If this does not yield results, your debt solicitors can commence legal action to obtain an enforceable money order if needed. This can be for business debt recovery or personal debt recovery.
Once the creditor has an enforceable money order, commercial debt recovery solicitors can commence enforcement action to enforce the money order over the property of the debtor.
Commercial debt recovery lawyers can provide advice and assistance in relation to the following:
- Negotiation & dispute resolution;
- Commencing legal action;
- Enforcing the judgment or money order;
- Other debt-related legal services.
This article will explore the above, and give you detailed information about the debt recovery process.
Debt disputes can be managed effectively if they are dealt with quickly. Contact our debt recovery lawyers today.
What is a Debt?
Before we discuss the debt recovery process, it is important to understand what a debt is.
A debt is defined in the dictionary to mean:
“something that is owed or that one is bound to pay to or perform for another” or “a liability or obligation to pay or render something” or “the condition of being under such an obligation”

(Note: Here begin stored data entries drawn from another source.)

(** A node that fits is found, and the node before it in the list is [prevp]. *)
Lemma node_take i : nu <= (node (S i)).2 ->
  exists r s', take_code nu (node i).1 (node (S i)).1 (node (S i)).2 s = Ok (r, s') /\ got al s nu r s'.
Proof.
  intros Hfit. pose proof n_pos. destruct (node_split (S i)) as (A & B & E & Hl).
  assert (Hm : (S i mod n = S (i mod n) mod n)%nat)
    by (rewrite <- Nat.add_1_r, <- (Nat.add_1_r (i mod n)), Nat.Div0.add_mod_idemp_l; done).
  assert (Hi : (i mod n < n)%nat) by (apply Nat.mod_upper_bound; lia).
  destruct (decide (A = [])) as [->|HA].
  { unfold N in E. injection E as E _. rewrite <- E in Hfit. cbn in Hfit. lia. }
  destruct (list_snoc A HA) as (A' & q & ->). rewrite length_app in Hl. cbn [length] in Hl.
  destruct (decide (S (i mod n) = n)) as [Hn|Hn].
  { rewrite Hm, Hn, Nat.Div0.mod_same in Hl. lia. }
  rewrite Hm, Nat.mod_small in Hl by lia. rewrite <- app_assoc in E. cbn [app] in E.
  rewrite (node_eq A' q (node (S i) :: B) i) by (done || lia).
  by apply (take_run fl al A' B q (node (S i)) s nu H E).
Qed.

Lemma node_freep t : (t < n)%nat -> (node (S (f + t))).1 = freep s <-> S t = n.
Proof.
  intros Ht. assert (Ef : node f = N !!! f) by (unfold node; fold N n; by rewrite Nat.mod_small).
  rewrite <- Hfp, <- Ef. split.
  - intros E. apply node_inj in E. rewrite (Nat.mod_small f) in E by done.
    destruct (decide (S (f + t) < n)%nat); [rewrite Nat.mod_small in E; lia|].
    destruct (decide (S t = n)); [done|]. exfalso.
    assert (Em : (S (f + t) mod n = S (f + t) - n)%nat) by (symmetry; apply (Nat.mod_unique _ _ 1); lia).
    lia.
  - intros E. unfold node. fold N n. replace (S (f + t))%nat with (f + 1 * n)%nat by lia.
    by rewrite Nat.Div0.mod_add.
Qed.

So, a debt is liability or obligation to pay or render something from one person to another. Usually, unpaid invoices and commercial debt.
For a debt to be eligible for collection, it must also be owing, and due and payable.
The first step debt recovery lawyers will explore will be negotiation and alternative dispute resolution.
Negotiation & Dispute Resolution
There are a number of alternatives to litigation in a debt recovery lawyers’ arsenal.
Litigation can be very expensive, so negotiation and alternative dispute resolution are used to try to resolve disputes with the least amount of costs, in the shortest amount of time.
Negotiation and alternative dispute resolution methods include:
- Sending a lawyer’s letter of demand;
- Negotiating a settlement;
- Attending a mediation;
- Engaging in commercial arbitration;
- Preparing for an expert determination;
- Making an adjudication application; and/or
- Attending a conciliation.
I Will explain these in more detail below.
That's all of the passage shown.